Data for processing =
(** * Complaint intake backend: classifier, session store and audit log

    A shallow embedding of [backend/services/nlp_service.py],
    [backend/database.py], [backend/schemas.py] and [backend/app.py].

    - A Python [str] is a sequence of Unicode code points, so it is a
      [list N]; [len] is [length] and [s[:n]] is [firstn n s].
    - The SQLite database is a record of tables, every table a list of rows
      in insertion order; every database function takes the store and the
      value of [datetime.utcnow().isoformat()] and returns the new store.
    - An endpoint returns the response envelope together with the store. *)

From Stdlib Require Import Strings.String Strings.Ascii.
From Stdlib Require Import List Bool Arith NArith ZArith Lia.
From Stdlib Require Import Sorting.Sorted Sorting.Permutation.
Import ListNotations.

Set Implicit Arguments.

(** ** Python strings *)

Module PyStr.

(** A Python [str]: its code points. *)
Definition str := list N.

(** The bytes of a literal of this file. *)
Fixpoint bytes_of (s : string) : list N :=
  match s with
  | EmptyString => []
  | String a rest => N_of_ascii a :: bytes_of rest
  end.

(** UTF-8 decoding of the bytes of a literal: [need] continuation bytes are
    still expected for the code point accumulated in [acc]. *)
Fixpoint utf8_go (bs : list N) (need : nat) (acc : N) : str :=
  match bs with
  | [] => []
  | b :: rest =>
      match need with
      | O =>
          if (b <? 0x80)%N then b :: utf8_go rest 0 0%N
          else if (b <? 0xE0)%N then utf8_go rest 1 (N.land b 0x1F)
          else if (b <? 0xF0)%N then utf8_go rest 2 (N.land b 0x0F)
          else utf8_go rest 3 (N.land b 0x07)
      | S n =>
          let acc' := (acc * 64 + N.land b 0x3F)%N in
          match n with
          | O => acc' :: utf8_go rest 0 0%N
          | S _ => utf8_go rest n acc'
          end
      end
  end.

(** [py "..."] is the Python string written with the same literal in a
    UTF-8 source file. *)
Definition py (s : string) : str := utf8_go (bytes_of s) 0 0%N.
Arguments py s%_string.

(** [a == b] on strings. *)
Fixpoint str_eqb (a b : str) : bool :=
  match a, b with
  | [], [] => true
  | x :: a', y :: b' => (x =? y)%N && str_eqb a' b'
  | _, _ => false
  end.

(** [s.startswith(k)]. *)
Fixpoint startswith (s k : str) {struct k} : bool :=
  match k, s with
  | [], _ => true
  | _ :: _, [] => false
  | x :: k', y :: s' => (x =? y)%N && startswith s' k'
  end.

(** [k in s]: [k] occurs in [s] as a contiguous run of code points. *)
Fixpoint contains (s k : str) : bool :=
  startswith s k ||
  match s with
  | [] => false
  | _ :: s' => contains s' k
  end.

(** [s.endswith(k)]. *)
Definition endswith (s k : str) : bool := startswith (rev s) (rev k).

(** [any(k in s for k in keywords)]. *)
Definition any_in (keywords : list str) (s : str) : bool :=
  existsb (contains s) keywords.

(** [str.isspace] on one code point: the white space table of CPython
    ([_PyUnicode_IsWhitespace]), which [strip] and [rstrip] use. *)
Definition isspace (c : N) : bool :=
  ((0x09 <=? c) && (c <=? 0x0D) || (0x1C <=? c) && (c <=? 0x20)
   || (c =? 0x85) || (c =? 0xA0) || (c =? 0x1680)
   || (0x2000 <=? c) && (c <=? 0x200A)
   || (c =? 0x2028) || (c =? 0x2029) || (c =? 0x202F) || (c =? 0x205F)
   || (c =? 0x3000))%N.

Fixpoint drop_while (p : N -> bool) (s : str) : str :=
  match s with
  | [] => []
  | c :: rest => if p c then drop_while p rest else s
  end.

(** [s.lstrip()], [s.rstrip()] and [s.strip()]. *)
Definition lstrip (s : str) : str := drop_while isspace s.
Definition rstrip (s : str) : str := rev (drop_while isspace (rev s)).
Definition strip (s : str) : str := rstrip (lstrip s).

(** [s.lower()] goes through the string once and replaces every code point
    by its lower-case form, which may be several code points and which, for
    the Greek capital sigma, depends on the text around it.  The case table
    of the Unicode database is the argument [lower_cp]:
    [lower_cp pre c post] is what [c] becomes between [pre] and [post]. *)
Fixpoint lower_from (lower_cp : str -> N -> str -> str) (pre s : str) : str :=
  match s with
  | [] => []
  | c :: post => lower_cp pre c post ++ lower_from lower_cp (pre ++ [c]) post
  end.

Definition lower (lower_cp : str -> N -> str -> str) (s : str) : str :=
  lower_from lower_cp [] s.

(** The Hangul syllables block, whose code points have no case. *)
Definition is_hangul (c : N) : bool := ((0xAC00 <=? c) && (c <=? 0xD7A3))%N.

(** The case table restricted to ASCII: [A-Z] to [a-z], the rest fixed. *)
Definition ascii_lower_cp (pre : str) (c : N) (post : str) : str :=
  if ((0x41 <=? c) && (c <=? 0x5A))%N then [(c + 32)%N] else [c].

(** The order of the BINARY collation on TEXT values: code point by code
    point, a proper prefix first. *)
Fixpoint str_leb (a b : str) : bool :=
  match a, b with
  | [], _ => true
  | _ :: _, [] => false
  | x :: a', y :: b' =>
      if (x <? y)%N then true
      else if (y <? x)%N then false
      else str_leb a' b'
  end.

(** The mathematical reading of [k in s]. *)
Definition substring (k s : str) : Prop :=
  exists pre post, s = pre ++ k ++ post.

(** Some keyword of the list occurs in the text. *)
Definition matches (keywords : list str) (s : str) : Prop :=
  exists k, In k keywords /\ substring k s.

End PyStr.
Import PyStr.

(** ** Python values *)

(** The values that the dictionaries of this program hold, and a
    dictionary with its keys in insertion order. *)
Inductive pyvalue :=
| PyNone
| PyBool (b : bool)
| PyInt (z : Z)
| PyStr (s : str).

Definition pydict := list (str * pyvalue).

(** A call returns a value or raises: [sqlite3.IntegrityError] from the
    database, whose transaction is then rolled back, or the
    [HTTPException] of an endpoint. *)
Inductive exn := IntegrityError | HTTPException (status_code : Z).

Inductive result (A : Type) := Ok (a : A) | Raise (e : exn).
Arguments Ok {A} a.
Arguments Raise {A} e.

(** ** schemas.py *)

Record ApiError := { code : str; message : str }.

Record ApiResponse (T : Type) := {
  success : bool;
  data : option T;
  error : option ApiError
}.

Record StartRequest := { sr_debug_mode : bool }.

Record StartResponse := { st_session_uuid : str; st_status : str }.

Record SttResponse := { stt_raw_text : str }.

Record AnalyzeRequest := { ar_raw_text : str }.

Record AnalyzeResponse := {
  resp_summary_text : str;
  resp_category : str;
  resp_severity : str;
  resp_handling_type : str;
  resp_handling_desc : str
}.

Record ConfirmRequest := { cr_is_confirmed : bool }.

Record ConfirmResponse := { next_step : str }.

Record FinalizeRequest := {
  fr_raw_text : str;
  fr_summary_text : str;
  fr_category : str;
  fr_severity : str;
  fr_handling_type : str;
  fr_handling_desc : option str;
  fr_is_confirmed : bool
}.

(** The body of a finalize request as it is sent: the two fields that the
    model declares with a default may be left out. *)
Record FinalizeBody := {
  fb_raw_text : str;
  fb_summary_text : str;
  fb_category : str;
  fb_severity : str;
  fb_handling_type : str;
  fb_handling_desc : option (option str);
  fb_is_confirmed : option bool
}.

(** Validation of the body: [handling_desc] defaults to [None] and
    [is_confirmed] to [True]. *)
Definition FinalizeRequest_of_body (b : FinalizeBody) : FinalizeRequest :=
  {| fr_raw_text := fb_raw_text b;
     fr_summary_text := fb_summary_text b;
     fr_category := fb_category b;
     fr_severity := fb_severity b;
     fr_handling_type := fb_handling_type b;
     fr_handling_desc :=
       match fb_handling_desc b with Some d => d | None => None end;
     fr_is_confirmed :=
       match fb_is_confirmed b with Some c => c | None => true end |}.

Record FinalizeResponse := { user_message : str; redirect : str }.

(** [LogEntry]: what the log listing returns for one row.  The payload
    column holds the [json.dumps] text of a dictionary; the model keeps the
    dictionary that the text renders. *)
Record LogEntry := {
  step : str;
  level : str;
  le_message : str;
  payload : option pydict;
  created_at : str
}.

(** ** database.py *)

Module Database.

(** The tables, rows in insertion order.  The table [complaint_handling] is
    created by [init_db] and no function touches it. *)
Record session_row := {
  s_id : Z;
  s_session_uuid : str;
  s_started_at : str;
  s_ended_at : option str;
  s_debug_mode : Z;
  s_status : str
}.

Record complaint_row := {
  c_id : Z;
  c_session_uuid : str;
  c_raw_text : str;
  c_summary_text : str;
  c_category : str;
  c_severity : str;
  c_handling_type : str;
  c_handling_desc : option str;
  c_is_confirmed : Z;
  c_created_at : str
}.

Record log_row := {
  l_id : Z;
  l_session_uuid : str;
  l_step : str;
  l_level : str;
  l_message : str;
  l_payload : option pydict;
  l_created_at : str
}.

Record store := {
  conversation_session : list session_row;
  complaint : list complaint_row;
  log_entry : list log_row
}.

(** The database after [init_db] on a new file. *)
Definition init_db : store :=
  {| conversation_session := []; complaint := []; log_entry := [] |}.

(** [INTEGER PRIMARY KEY AUTOINCREMENT] in a table that never loses a row. *)
Definition next_id (A : Type) (rows : list A) : Z := Z.of_nat (length rows) + 1.

(** The row of a session, if the table has one. *)
Definition find_session (db : store) (session_uuid : str)
    : option session_row :=
  find (fun r => str_eqb (s_session_uuid r) session_uuid)
       (conversation_session db).

(** [create_session]: [session_uuid] is declared [UNIQUE], so a second row
    with the same identifier is refused.  [now] is the value of
    [datetime.utcnow().isoformat()], here and below. *)
Definition create_session (db : store) (now : str)
    (session_uuid : str) (debug_mode : bool) : result store :=
  match find_session db session_uuid with
  | Some _ => Raise IntegrityError
  | None =>
      Ok {| conversation_session :=
              conversation_session db ++
              [{| s_id := next_id (conversation_session db);
                  s_session_uuid := session_uuid;
                  s_started_at := now;
                  s_ended_at := None;
                  s_debug_mode := Z.b2z debug_mode;
                  s_status := py "IN_PROGRESS" |}];
            complaint := complaint db;
            log_entry := log_entry db |}
  end.

(** What [update_session_status] writes into a row of the session. *)
Definition with_status (now status : str) (r : session_row) : session_row :=
  {| s_id := s_id r;
     s_session_uuid := s_session_uuid r;
     s_started_at := s_started_at r;
     s_ended_at := Some now;
     s_debug_mode := s_debug_mode r;
     s_status := status |}.

(** [update_session_status]: an [UPDATE] of the rows whose identifier
    matches; when none does, nothing changes and nothing is raised. *)
Definition update_session_status (db : store) (now : str)
    (session_uuid : str) (status : str) : store :=
  {| conversation_session :=
       map (fun r =>
              if str_eqb (s_session_uuid r) session_uuid
              then with_status now status r
              else r)
           (conversation_session db);
     complaint := complaint db;
     log_entry := log_entry db |}.

(** The dictionary given to [insert_complaint]: six keys are read with
    [data[...]], two with [data.get(...)], which may be missing. *)
Record complaint_data := {
  cd_session_uuid : str;
  cd_raw_text : str;
  cd_summary_text : str;
  cd_category : str;
  cd_severity : str;
  cd_handling_type : str;
  cd_handling_desc : option str;
  cd_is_confirmed : option bool
}.

(** [insert_complaint]: the foreign key to the session table is declared,
    and SQLite does not enforce it unless the connection turns
    [foreign_keys] on, which [get_connection] does not do. *)
Definition insert_complaint (db : store) (now : str) (data : complaint_data)
    : Z * store :=
  let complaint_id := next_id (complaint db) in
  (complaint_id,
   {| conversation_session := conversation_session db;
      complaint :=
        complaint db ++
        [{| c_id := complaint_id;
            c_session_uuid := cd_session_uuid data;
            c_raw_text := cd_raw_text data;
            c_summary_text := cd_summary_text data;
            c_category := cd_category data;
            c_severity := cd_severity data;
            c_handling_type := cd_handling_type data;
            c_handling_desc := cd_handling_desc data;
            c_is_confirmed :=
              Z.b2z (match cd_is_confirmed data with
                     | Some b => b
                     | None => false
                     end);
            c_created_at := now |}];
      log_entry := log_entry db |}).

What you should do =
Within the material above, transcribe exactly the lines that run from the line holding "fr_category : str;" through the line holding "(** ** database.py *)".

Written answer =
  fr_category : str;
  fr_severity : str;
  fr_handling_type : str;
  fr_handling_desc : option str;
  fr_is_confirmed : bool
}.

(** The body of a finalize request as it is sent: the two fields that the
    model declares with a default may be left out. *)
Record FinalizeBody := {
  fb_raw_text : str;
  fb_summary_text : str;
  fb_category : str;
  fb_severity : str;
  fb_handling_type : str;
  fb_handling_desc : option (option str);
  fb_is_confirmed : option bool
}.

(** Validation of the body: [handling_desc] defaults to [None] and
    [is_confirmed] to [True]. *)
Definition FinalizeRequest_of_body (b : FinalizeBody) : FinalizeRequest :=
  {| fr_raw_text := fb_raw_text b;
     fr_summary_text := fb_summary_text b;
     fr_category := fb_category b;
     fr_severity := fb_severity b;
     fr_handling_type := fb_handling_type b;
     fr_handling_desc :=
       match fb_handling_desc b with Some d => d | None => None end;
     fr_is_confirmed :=
       match fb_is_confirmed b with Some c => c | None => true end |}.

Record FinalizeResponse := { user_message : str; redirect : str }.

(** [LogEntry]: what the log listing returns for one row.  The payload
    column holds the [json.dumps] text of a dictionary; the model keeps the
    dictionary that the text renders. *)
Record LogEntry := {
  step : str;
  level : str;
  le_message : str;
  payload : option pydict;
  created_at : str
}.

(** ** database.py *)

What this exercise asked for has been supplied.